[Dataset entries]
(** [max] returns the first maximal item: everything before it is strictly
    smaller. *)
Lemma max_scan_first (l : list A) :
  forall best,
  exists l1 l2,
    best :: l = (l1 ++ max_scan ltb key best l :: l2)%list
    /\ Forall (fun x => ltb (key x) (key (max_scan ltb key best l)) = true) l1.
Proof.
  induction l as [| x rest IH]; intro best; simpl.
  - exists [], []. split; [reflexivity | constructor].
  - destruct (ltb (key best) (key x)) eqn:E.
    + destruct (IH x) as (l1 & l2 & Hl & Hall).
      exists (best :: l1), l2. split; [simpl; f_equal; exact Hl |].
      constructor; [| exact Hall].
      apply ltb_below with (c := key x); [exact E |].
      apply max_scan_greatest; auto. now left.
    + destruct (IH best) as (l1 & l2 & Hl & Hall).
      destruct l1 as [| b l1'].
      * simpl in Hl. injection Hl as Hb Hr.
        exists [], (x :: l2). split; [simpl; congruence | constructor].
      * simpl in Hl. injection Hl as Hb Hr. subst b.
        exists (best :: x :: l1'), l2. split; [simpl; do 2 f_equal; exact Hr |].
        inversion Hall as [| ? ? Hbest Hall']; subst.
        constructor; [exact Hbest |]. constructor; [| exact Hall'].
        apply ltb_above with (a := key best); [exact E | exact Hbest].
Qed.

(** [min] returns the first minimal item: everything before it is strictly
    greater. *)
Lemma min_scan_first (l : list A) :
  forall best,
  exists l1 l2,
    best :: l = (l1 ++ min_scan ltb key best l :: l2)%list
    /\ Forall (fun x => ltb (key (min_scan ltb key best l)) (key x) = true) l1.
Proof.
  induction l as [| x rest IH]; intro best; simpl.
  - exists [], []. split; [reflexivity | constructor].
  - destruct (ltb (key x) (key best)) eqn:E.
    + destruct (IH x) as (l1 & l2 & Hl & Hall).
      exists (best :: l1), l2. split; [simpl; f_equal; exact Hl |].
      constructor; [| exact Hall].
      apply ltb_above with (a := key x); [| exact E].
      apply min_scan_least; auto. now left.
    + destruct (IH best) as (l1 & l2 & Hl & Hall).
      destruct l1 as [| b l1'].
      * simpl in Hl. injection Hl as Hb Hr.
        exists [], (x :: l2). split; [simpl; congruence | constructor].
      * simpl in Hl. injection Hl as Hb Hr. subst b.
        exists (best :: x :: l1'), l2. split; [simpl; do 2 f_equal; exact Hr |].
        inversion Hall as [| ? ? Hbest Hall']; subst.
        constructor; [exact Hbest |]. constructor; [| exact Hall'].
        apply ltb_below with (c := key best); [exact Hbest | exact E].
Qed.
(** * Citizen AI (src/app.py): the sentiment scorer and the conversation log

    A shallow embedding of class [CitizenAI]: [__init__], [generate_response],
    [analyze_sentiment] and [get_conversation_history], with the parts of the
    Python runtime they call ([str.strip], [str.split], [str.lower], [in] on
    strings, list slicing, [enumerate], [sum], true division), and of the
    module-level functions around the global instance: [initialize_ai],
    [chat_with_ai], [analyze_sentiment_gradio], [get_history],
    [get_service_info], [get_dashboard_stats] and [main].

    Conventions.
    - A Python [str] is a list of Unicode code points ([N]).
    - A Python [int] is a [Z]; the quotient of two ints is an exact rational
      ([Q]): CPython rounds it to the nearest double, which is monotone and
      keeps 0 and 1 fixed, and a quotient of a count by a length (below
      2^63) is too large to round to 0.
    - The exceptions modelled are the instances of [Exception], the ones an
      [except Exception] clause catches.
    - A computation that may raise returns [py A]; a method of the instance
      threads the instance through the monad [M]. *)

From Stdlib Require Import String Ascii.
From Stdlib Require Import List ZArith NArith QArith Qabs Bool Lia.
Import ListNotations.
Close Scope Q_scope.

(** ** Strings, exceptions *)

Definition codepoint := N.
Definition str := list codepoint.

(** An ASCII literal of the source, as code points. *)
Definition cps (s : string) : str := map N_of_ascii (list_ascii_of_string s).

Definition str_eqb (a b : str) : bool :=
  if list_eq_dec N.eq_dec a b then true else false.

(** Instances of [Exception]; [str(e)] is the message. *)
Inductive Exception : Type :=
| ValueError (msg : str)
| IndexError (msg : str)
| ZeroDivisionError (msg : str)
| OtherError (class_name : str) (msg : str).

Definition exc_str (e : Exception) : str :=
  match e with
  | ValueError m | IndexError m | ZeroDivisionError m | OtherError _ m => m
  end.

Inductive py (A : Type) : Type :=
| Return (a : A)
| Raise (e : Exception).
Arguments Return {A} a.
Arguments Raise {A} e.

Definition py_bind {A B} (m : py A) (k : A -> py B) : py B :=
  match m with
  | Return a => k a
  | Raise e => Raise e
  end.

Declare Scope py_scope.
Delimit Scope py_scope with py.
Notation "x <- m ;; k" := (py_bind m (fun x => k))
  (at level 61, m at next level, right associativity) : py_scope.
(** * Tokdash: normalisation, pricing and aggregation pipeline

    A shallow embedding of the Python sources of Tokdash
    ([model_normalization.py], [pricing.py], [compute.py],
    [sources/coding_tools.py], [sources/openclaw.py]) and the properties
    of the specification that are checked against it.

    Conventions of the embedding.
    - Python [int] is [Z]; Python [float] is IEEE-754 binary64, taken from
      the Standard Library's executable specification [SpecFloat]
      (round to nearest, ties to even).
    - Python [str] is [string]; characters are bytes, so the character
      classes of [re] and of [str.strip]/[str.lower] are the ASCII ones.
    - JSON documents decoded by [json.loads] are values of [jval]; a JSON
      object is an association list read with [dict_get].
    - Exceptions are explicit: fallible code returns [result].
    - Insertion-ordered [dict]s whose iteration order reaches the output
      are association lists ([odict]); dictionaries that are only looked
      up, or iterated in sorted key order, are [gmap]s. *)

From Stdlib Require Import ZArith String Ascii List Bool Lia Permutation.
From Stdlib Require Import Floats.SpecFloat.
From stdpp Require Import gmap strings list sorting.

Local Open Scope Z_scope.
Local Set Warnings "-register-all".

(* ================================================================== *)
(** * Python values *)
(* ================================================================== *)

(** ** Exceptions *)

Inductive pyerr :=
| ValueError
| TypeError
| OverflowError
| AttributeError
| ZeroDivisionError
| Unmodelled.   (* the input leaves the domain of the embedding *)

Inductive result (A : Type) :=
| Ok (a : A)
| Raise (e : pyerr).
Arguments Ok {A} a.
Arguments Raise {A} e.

TASK INSTRUCTIONS
Every line of the data above should be reproduced word for word.

SOLUTION FOR THIS TASK
(** [max] returns the first maximal item: everything before it is strictly
    smaller. *)
Lemma max_scan_first (l : list A) :
  forall best,
  exists l1 l2,
    best :: l = (l1 ++ max_scan ltb key best l :: l2)%list
    /\ Forall (fun x => ltb (key x) (key (max_scan ltb key best l)) = true) l1.
Proof.
  induction l as [| x rest IH]; intro best; simpl.
  - exists [], []. split; [reflexivity | constructor].
  - destruct (ltb (key best) (key x)) eqn:E.
    + destruct (IH x) as (l1 & l2 & Hl & Hall).
      exists (best :: l1), l2. split; [simpl; f_equal; exact Hl |].
      constructor; [| exact Hall].
      apply ltb_below with (c := key x); [exact E |].
      apply max_scan_greatest; auto. now left.
    + destruct (IH best) as (l1 & l2 & Hl & Hall).
      destruct l1 as [| b l1'].
      * simpl in Hl. injection Hl as Hb Hr.
        exists [], (x :: l2). split; [simpl; congruence | constructor].
      * simpl in Hl. injection Hl as Hb Hr. subst b.
        exists (best :: x :: l1'), l2. split; [simpl; do 2 f_equal; exact Hr |].
        inversion Hall as [| ? ? Hbest Hall']; subst.
        constructor; [exact Hbest |]. constructor; [| exact Hall'].
        apply ltb_above with (a := key best); [exact E | exact Hbest].
Qed.

(** [min] returns the first minimal item: everything before it is strictly
    greater. *)
Lemma min_scan_first (l : list A) :
  forall best,
  exists l1 l2,
    best :: l = (l1 ++ min_scan ltb key best l :: l2)%list
    /\ Forall (fun x => ltb (key (min_scan ltb key best l)) (key x) = true) l1.
Proof.
  induction l as [| x rest IH]; intro best; simpl.
  - exists [], []. split; [reflexivity | constructor].
  - destruct (ltb (key x) (key best)) eqn:E.
    + destruct (IH x) as (l1 & l2 & Hl & Hall).
      exists (best :: l1), l2. split; [simpl; f_equal; exact Hl |].
      constructor; [| exact Hall].
      apply ltb_above with (a := key x); [| exact E].
      apply min_scan_least; auto. now left.
    + destruct (IH best) as (l1 & l2 & Hl & Hall).
      destruct l1 as [| b l1'].
      * simpl in Hl. injection Hl as Hb Hr.
        exists [], (x :: l2). split; [simpl; congruence | constructor].
      * simpl in Hl. injection Hl as Hb Hr. subst b.
        exists (best :: x :: l1'), l2. split; [simpl; do 2 f_equal; exact Hr |].
        inversion Hall as [| ? ? Hbest Hall']; subst.
        constructor; [exact Hbest |]. constructor; [| exact Hall'].
        apply ltb_below with (c := key best); [exact Hbest | exact E].
Qed.
(** * Citizen AI (src/app.py): the sentiment scorer and the conversation log

    A shallow embedding of class [CitizenAI]: [__init__], [generate_response],
    [analyze_sentiment] and [get_conversation_history], with the parts of the
    Python runtime they call ([str.strip], [str.split], [str.lower], [in] on
    strings, list slicing, [enumerate], [sum], true division), and of the
    module-level functions around the global instance: [initialize_ai],
    [chat_with_ai], [analyze_sentiment_gradio], [get_history],
    [get_service_info], [get_dashboard_stats] and [main].

    Conventions.
    - A Python [str] is a list of Unicode code points ([N]).
    - A Python [int] is a [Z]; the quotient of two ints is an exact rational
      ([Q]): CPython rounds it to the nearest double, which is monotone and
      keeps 0 and 1 fixed, and a quotient of a count by a length (below
      2^63) is too large to round to 0.
    - The exceptions modelled are the instances of [Exception], the ones an
      [except Exception] clause catches.
    - A computation that may raise returns [py A]; a method of the instance
      threads the instance through the monad [M]. *)

From Stdlib Require Import String Ascii.
From Stdlib Require Import List ZArith NArith QArith Qabs Bool Lia.
Import ListNotations.
Close Scope Q_scope.

(** ** Strings, exceptions *)

Definition codepoint := N.
Definition str := list codepoint.

(** An ASCII literal of the source, as code points. *)
Definition cps (s : string) : str := map N_of_ascii (list_ascii_of_string s).

Definition str_eqb (a b : str) : bool :=
  if list_eq_dec N.eq_dec a b then true else false.

(** Instances of [Exception]; [str(e)] is the message. *)
Inductive Exception : Type :=
| ValueError (msg : str)
| IndexError (msg : str)
| ZeroDivisionError (msg : str)
| OtherError (class_name : str) (msg : str).

Definition exc_str (e : Exception) : str :=
  match e with
  | ValueError m | IndexError m | ZeroDivisionError m | OtherError _ m => m
  end.

Inductive py (A : Type) : Type :=
| Return (a : A)
| Raise (e : Exception).
Arguments Return {A} a.
Arguments Raise {A} e.

Definition py_bind {A B} (m : py A) (k : A -> py B) : py B :=
  match m with
  | Return a => k a
  | Raise e => Raise e
  end.

Declare Scope py_scope.
Delimit Scope py_scope with py.
Notation "x <- m ;; k" := (py_bind m (fun x => k))
  (at level 61, m at next level, right associativity) : py_scope.
(** * Tokdash: normalisation, pricing and aggregation pipeline

    A shallow embedding of the Python sources of Tokdash
    ([model_normalization.py], [pricing.py], [compute.py],
    [sources/coding_tools.py], [sources/openclaw.py]) and the properties
    of the specification that are checked against it.

    Conventions of the embedding.
    - Python [int] is [Z]; Python [float] is IEEE-754 binary64, taken from
      the Standard Library's executable specification [SpecFloat]
      (round to nearest, ties to even).
    - Python [str] is [string]; characters are bytes, so the character
      classes of [re] and of [str.strip]/[str.lower] are the ASCII ones.
    - JSON documents decoded by [json.loads] are values of [jval]; a JSON
      object is an association list read with [dict_get].
    - Exceptions are explicit: fallible code returns [result].
    - Insertion-ordered [dict]s whose iteration order reaches the output
      are association lists ([odict]); dictionaries that are only looked
      up, or iterated in sorted key order, are [gmap]s. *)

From Stdlib Require Import ZArith String Ascii List Bool Lia Permutation.
From Stdlib Require Import Floats.SpecFloat.
From stdpp Require Import gmap strings list sorting.

Local Open Scope Z_scope.
Local Set Warnings "-register-all".

(* ================================================================== *)
(** * Python values *)
(* ================================================================== *)

(** ** Exceptions *)

Inductive pyerr :=
| ValueError
| TypeError
| OverflowError
| AttributeError
| ZeroDivisionError
| Unmodelled.   (* the input leaves the domain of the embedding *)

Inductive result (A : Type) :=
| Ok (a : A)
| Raise (e : pyerr).
Arguments Ok {A} a.
Arguments Raise {A} e.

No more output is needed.